De forma que en aquellas jornadas calurosas de Aceguá en las que el diálogo y la comprensión íntima de las circunstancias que se estaban viviendo en el país eran decisivas, Basilio Muñoz y Luis Alberto de Herrera le transmitían a Pedro Manini Ríos, íntimo colaborador de Batlle y Ordóñez, la voluntad férrea de terminar con los conflictos internos de Uruguay.
En esa línea, el debate del domingo pasado entre Yamandú Orsi y Álvaro Delgado dejó en evidencia una vez más que para ser candidato a presidente no basta simplemente con haber hecho una gestión o dos al frente de una Intendencia o de haber estado un periodo en el Senado, sino que se deben tener otros atributos, de índole política –y por efecto comunicativa, expresiva, racional– para ejercer esa función, tal como ha sido históricamente en este país. Porque por sobre todo, lo que debe primar en el Poder Ejecutivo es la capacidad de decisión, de resolver problemas, de poder negociar a través de la palabra y el discurso. No hay que olvidar que, aunque el Poder Ejecutivo delegue algunas de sus funciones a sus ministros, todas y cada una de ellas le pertenecen por esencia. Entonces, ¿se puede tener un Poder Ejecutivo dubitativo, cuando la realidad impone constantemente lo imprevisible en su devenir?
Decía Konrad Adenauer, primer canciller de la República Federal de Alemania y uno de los padres de Europa: “En política lo importante no es tener razón, sino que se la den a uno”. ¿A qué se refería el principal artífice fundador de la Unión Europea?
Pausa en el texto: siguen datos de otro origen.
(** One error: eight more, and an alarm exactly when that makes fifteen. *)
Lemma error_step_eq c :
  counter_ok c ->
  check_and_reset (increment c) =
    if 7 <=? threshold_cnt c
    then (mkThresholdCounter (sat_add 32 (cumulative_cnt c) 1) 0 15, true)
    else (mkThresholdCounter (cumulative_cnt c) (threshold_cnt c + 8) 15, false).
Proof.
  intros (Ht&Hc&Hw). unfold check_and_reset, increment. simpl. rewrite Ht. simpl.
  assert (sat_add 32 (threshold_cnt c) 8 = threshold_cnt c + 8) as -> by (unfold sat_add; lia).
  destruct (Z.leb_spec 15 (threshold_cnt c + 8)), (Z.leb_spec 7 (threshold_cnt c)); try lia; done.
Qed.

Lemma error_step_ok c : counter_ok c -> counter_ok (fst (check_and_reset (increment c))).
Proof.
  intros Hc. rewrite error_step_eq by done. destruct Hc as (Ht&Hc&Hw).
  destruct (Z.leb_spec 7 (threshold_cnt c)); unfold counter_ok, in_width, sat_add in *; simpl; lia.
Qed.

Lemma counter_step_ok c op : counter_ok c -> counter_ok (fst (counter_step c op)).
Proof. destruct op; [apply error_step_ok|apply decrement_ok]. Qed.

(** What a run has accumulated since the counter [c]. *)
Lemma run_counter_spec c ops :
  counter_ok c ->
  let '(c', n) := run_counter c ops in
  counter_ok c' /\ 0 <= n /\ cumulative_cnt c' = Z.min (2 ^ 32 - 1) (cumulative_cnt c + n) /\
  15 * n + threshold_cnt c' <= threshold_cnt c + 8 * errors_in ops.
Proof.
  revert c. induction ops as [|op ops IH]; intros c Hc; simpl.
  - pose proof Hc as (?&?&[??]). split_and!; try done; lia.
  - pose proof (counter_step_ok c op Hc) as Hs. destruct op; simpl in *.
    + rewrite error_step_eq in * by done. pose proof Hc as (?&?&[??]).
      destruct (Z.leb_spec 7 (threshold_cnt c)); simpl in *;
        specialize (IH _ Hs); destruct (run_counter _ ops) as [c' n];
        simpl in IH; unfold sat_add in *; intuition lia.
    + specialize (IH _ Hs). destruct (run_counter _ ops) as [c' n]. simpl in IH.
      unfold sat_sub in IH. destruct Hc as (?&?&[??]). intuition lia.
Qed.

Lemma run_counter_app c ops1 ops2 :
  run_counter c (ops1 ++ ops2) =
    let '(c1, n1) := run_counter c ops1 in
    let '(c2, n2) := run_counter c1 ops2 in (c2, n1 + n2).
Proof.
  revert c. induction ops1 as [|op ops1 IH]; intros c; simpl.
  - by destruct (run_counter c ops2).
  - destruct (counter_step c op) as [c0 r]. rewrite IH.
    destruct (run_counter c0 ops1) as [c1 n1]. destruct (run_counter c1 ops2) as [c2 n2].
    f_equal. lia.
Qed.

(** The bucket the standard describes, on plain integers: an error adds 8, a
    cycle without one takes 1, and a level of 15 raises an alarm and empties the
    bucket.  The result is the level after the run and the number of alarms. *)
Fixpoint bucket (level : Z) (ops : list CounterOp) : Z * Z :=
  match ops with
  | [] => (level, 0)
  | OpError :: ops =>
      if 15 <=? level + 8 then let '(l, alarms) := bucket 0 ops in (l, alarms + 1)
      else bucket (level + 8) ops
  | OpGood :: ops => bucket (Z.max 0 (level - 1)) ops
  end.

(** The counter of the code refines the bucket. *)
Lemma run_counter_bucket ops : forall c,
  counter_ok c ->
  (threshold_cnt (fst (run_counter c ops)), snd (run_counter c ops)) = bucket (threshold_cnt c) ops.
Proof.
  induction ops as [|op ops IH]; intros c Hc; [done|].
  pose proof (counter_step_ok c op Hc) as Hs. destruct op; cbn [run_counter counter_step bucket].
  - cbn [counter_step] in Hs. rewrite error_step_eq in * by done. pose proof Hc as (_&?&_).
    destruct (Z.leb_spec 7 (threshold_cnt c)), (Z.leb_spec 15 (threshold_cnt c + 8)); try lia;
      specialize (IH _ Hs); cbn [fst threshold_cnt] in IH; rewrite <- IH;
      destruct (run_counter _ ops) as [c' n]; cbn [fst snd]; f_equal; simpl; lia.
  - specialize (IH _ Hs). destruct (run_counter (decrement c) ops) as [c' n] eqn:E.
    cbn [counter_step fst] in IH. rewrite E in IH. cbn [fst snd] in *.
    unfold decrement, sat_sub in IH. cbn [threshold_cnt] in IH. rewrite <- IH. f_equal. simpl. lia.
Qed.

(** An isolated error leaves no trace. *)
Lemma isolated_error c :
  counter_ok c -> threshold_cnt c = 0 ->
  run_counter c (OpError :: quiet) = (c, 0).
Proof.
  intros Hc H0. cbn [run_counter counter_step]. rewrite error_step_eq by done. rewrite H0. simpl.
  destruct c as [cu cn t]. destruct Hc as (Ht&_&_). simpl in *. by subst.
Qed.

Lemma isolated_errors c n :
  counter_ok c -> threshold_cnt c = 0 ->
  run_counter c (concat (replicate n (OpError :: quiet))) = (c, 0).
Proof.
  intros Hc H0. induction n as [|n IH]; [done|].
  change (concat (replicate (S n) (OpError :: quiet)))
    with ((OpError :: quiet) ++ concat (replicate n (OpError :: quiet))).
  by rewrite run_counter_app, isolated_error, IH.
Qed.
Definition set_object (e : ObjectEntry) (o : Object) : ObjectEntry :=
  mkObjectEntry o (name e) (category e) (access e) (default_value e) (value_range e) (pdo_mapping e).

(** ** PDO mapping entries ([pdo/mapping.rs]) *)
Record PdoMappingEntry : Type := mkPdoMappingEntry {
  pm_index : Z; pm_sub_index : Z; pm_offset_bits : Z; pm_length_bits : Z
}.
#[export] Instance PdoMappingEntry_eq_dec : EqDecision PdoMappingEntry.
Proof. solve_decision. Defined.

Definition from_u64 (value : Z) : PdoMappingEntry :=
  {| pm_index := u16 (Z.land value 0xFFFF);
     pm_sub_index := u8 (Z.land (Z.shiftr value 16) 0xFF);
     pm_offset_bits := u16 (Z.land (Z.shiftr value 32) 0xFFFF);
     pm_length_bits := u16 (Z.land (Z.shiftr value 48) 0xFFFF) |}.

Definition to_u64 (e : PdoMappingEntry) : Z :=
  Z.lor (Z.lor (Z.lor (pm_index e) (Z.shiftl (pm_sub_index e) 16))
           (Z.shiftl (pm_offset_bits e) 32))
        (Z.shiftl (pm_length_bits e) 48).

Definition byte_offset (e : PdoMappingEntry) : option Z :=
  if pm_offset_bits e mod 8 =? 0 then Some (pm_offset_bits e / 8) else None.
Definition byte_length (e : PdoMappingEntry) : option Z :=
  if pm_length_bits e mod 8 =? 0 then Some (pm_length_bits e / 8) else None.

(** [TryFrom<u16> for PayloadSize]. *)
Definition PayloadSize_try_from (value : Z) : option Z :=
  if (0 <=? value) && (value <=? C_DLL_ISOCHR_MAX_PAYL) then Some value else None.

(** ** Persistent storage ([hal.rs]) *)
Abbreviation Params := (gmap (Z * Z) ObjectValue).

Class ObjectDictionaryStorage (S : Type) : Type := {
  load : S -> S * res Params;
  save : S -> Params -> S * res unit;
  clear : S -> S * res unit;
  restore_defaults_requested : S -> bool;
  request_restore_defaults : S -> S * res unit;
  clear_restore_defaults_flag : S -> S * res unit
}.

(** What the trait's documentation promises of an operation that succeeds: a
    load returns what the last save stored and changes nothing, a clear empties
    the storage, and only the restore requests move the flag. *)
Class StorageLaws (S : Type) `{ObjectDictionaryStorage S} : Type := {
  contents : S -> Params;
  load_contents : forall s s' m, load s = (s', Ok m) -> m = contents s;
  load_same : forall s s' r, load s = (s', r) ->
    contents s' = contents s /\ restore_defaults_requested s' = restore_defaults_requested s;
  save_contents : forall s s' m, save s m = (s', Ok tt) ->
    contents s' = m /\ restore_defaults_requested s' = restore_defaults_requested s;
  clear_contents : forall s s', clear s = (s', Ok tt) ->
    contents s' = ∅ /\ restore_defaults_requested s' = restore_defaults_requested s;
  request_flag : forall s s', request_restore_defaults s = (s', Ok tt) ->
    contents s' = contents s /\ restore_defaults_requested s' = true;
  clear_flag : forall s s', clear_restore_defaults_flag s = (s', Ok tt) ->
    contents s' = contents s /\ restore_defaults_requested s' = false
}.

(** An in-memory storage that never fails. *)
Record MemStorage : Type := mkMemStorage { mem_params : Params; mem_flag : bool }.
#[export] Instance MemStorage_storage : ObjectDictionaryStorage MemStorage :=
  { load s := (s, Ok (mem_params s));
    save s m := (mkMemStorage m (mem_flag s), Ok tt);
    clear s := (mkMemStorage ∅ (mem_flag s), Ok tt);
    restore_defaults_requested s := mem_flag s;
    request_restore_defaults s := (mkMemStorage (mem_params s) true, Ok tt);
    clear_restore_defaults_flag s := (mkMemStorage (mem_params s) false, Ok tt) }.
#[export, refine] Instance MemStorage_laws : StorageLaws MemStorage := { contents := mem_params }.
Proof. all: intros; simpl in *; simplify_eq; done. Defined.

(** ** The dictionary ([od/mod.rs]) *)
Record ObjectDictionary (S : Type) : Type := mkOD {
  entries : gmap Z ObjectEntry;
  storage : option S
}.
Arguments mkOD {S} entries storage.
Arguments entries {S} o.
Arguments storage {S} o.

Section Dictionary.
Context {S : Type}.
Implicit Types od : ObjectDictionary S.

Definition ObjectDictionary_new (st : option S) : ObjectDictionary S := mkOD ∅ st.

Definition set_entries od (m : gmap Z ObjectEntry) : ObjectDictionary S := mkOD m (storage od).

Definition insert_entry od (index : Z) (entry : ObjectEntry) : ObjectDictionary S :=
  set_entries od (<[index := entry]> (entries od)).

(** The values of an array or a record, and the object with new ones. *)
Definition sub_values (o : Object) : option (list ObjectValue) :=
  match o with Obj_Variable _ => None | Obj_Array vs | Obj_Record vs => Some vs end.
Definition with_values (o : Object) (vs : list ObjectValue) : Object :=
  match o with Obj_Variable v => Obj_Variable v | Obj_Array _ => Obj_Array vs | Obj_Record _ => Obj_Record vs end.

Definition read_entry (e : ObjectEntry) (sub_index : Z) : option ObjectValue :=
  match object e with
  | Obj_Variable value => if sub_index =? 0 then Some value else None
  | Obj_Array values | Obj_Record values =>
      if sub_index =? 0 then Some (OV_Unsigned8 (u8 (Z.min (len values) 254)))
      else values !! Z.to_nat (sub_index - 1)
  end.

Definition read od (index sub_index : Z) : option ObjectValue :=
  entries od !! index ≫= fun e => read_entry e sub_index.

Definition read_object od (index : Z) : option Object := object <$> entries od !! index.

Definition read_u8 od (index sub_index : Z) : option Z :=
  match read od index sub_index with Some (OV_Unsigned8 v) => Some v | _ => None end.
Definition read_u16 od (index sub_index : Z) : option Z :=
  match read od index sub_index with Some (OV_Unsigned16 v) => Some v | _ => None end.
Definition read_u32 od (index sub_index : Z) : option Z :=
  match read od index sub_index with Some (OV_Unsigned32 v) => Some v | _ => None end.
Definition read_u64 od (index sub_index : Z) : option Z :=
  match read od index sub_index with Some (OV_Unsigned64 v) => Some v | _ => None end.

Definition get_configured_cns od : list NodeId :=
  match object <$> entries od !! 0x1F81 with
  | Some (Obj_Array values) =>
      omap (fun iv => match iv with
                      | (i, OV_Unsigned32 assignment) =>
                          if bit assignment 0 && negb (bit assignment 8)
                          then Some (u8 (Z.of_nat i + 1)) else None
                      | _ => None
                      end) (zip (seq 0 (length values)) values)
  | _ => []
  end.

Definition is_rpdo_mapping (index : Z) : bool := (0x1600 <=? index) && (index <=? 0x16FF).
Definition is_tpdo_mapping (index : Z) : bool := (0x1A00 <=? index) && (index <=? 0x1AFF).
A que desde los días de la democracia ateniense el arte de la oratoria –de la cual Demóstenes o Pericles fueron fieles exponentes– es fundamental para generar convicciones no solo en la ciudadanía, sino también con otros presidentes o autoridades internacionales, tanto de carácter político como comercial. Y en ese sentido, es evidente que Álvaro Delgado está mucho más preparado que Orsi, no solo por su propia trayectoria personal, sino que estos años junto al presidente Luis Lacalle Pou, que está a punto de terminar su mandato con una aprobación del 50% según la medición de noviembre de Equipos Consultores, se tradujeron en un aprendizaje y en un rodaje fundamentales para dirigir el Uruguay hacia el futuro.
Para colmo, siguen los coletazos de las pésimas gestiones del Frente Amplio que le siguen costando millones al país, como por ejemplo el caso de Pluna. Según declaró Jorge Gandini en Radio Montecarlo: “Desde el 2013 hasta este año estamos pagando todos los años una cuota de casi 12 millones de dólares por año al Scotiabank de Canadá porque le salimos de garantía a los bandidos para el crédito que sacaron”, en referencia el préstamo para la compra que hizo Pluna de aviones y para los cuales salió de garantía el Estado.
En definitiva, para profundizar los cambios que necesita el Uruguay para ser el mejor país posible desde sus inexorables circunstancias, humanas y espaciales, se necesita continuidad, y en esa línea otro gobierno de la Coalición, con el respaldo de todos los partidos que la integran, será fundamental para seguir avanzando.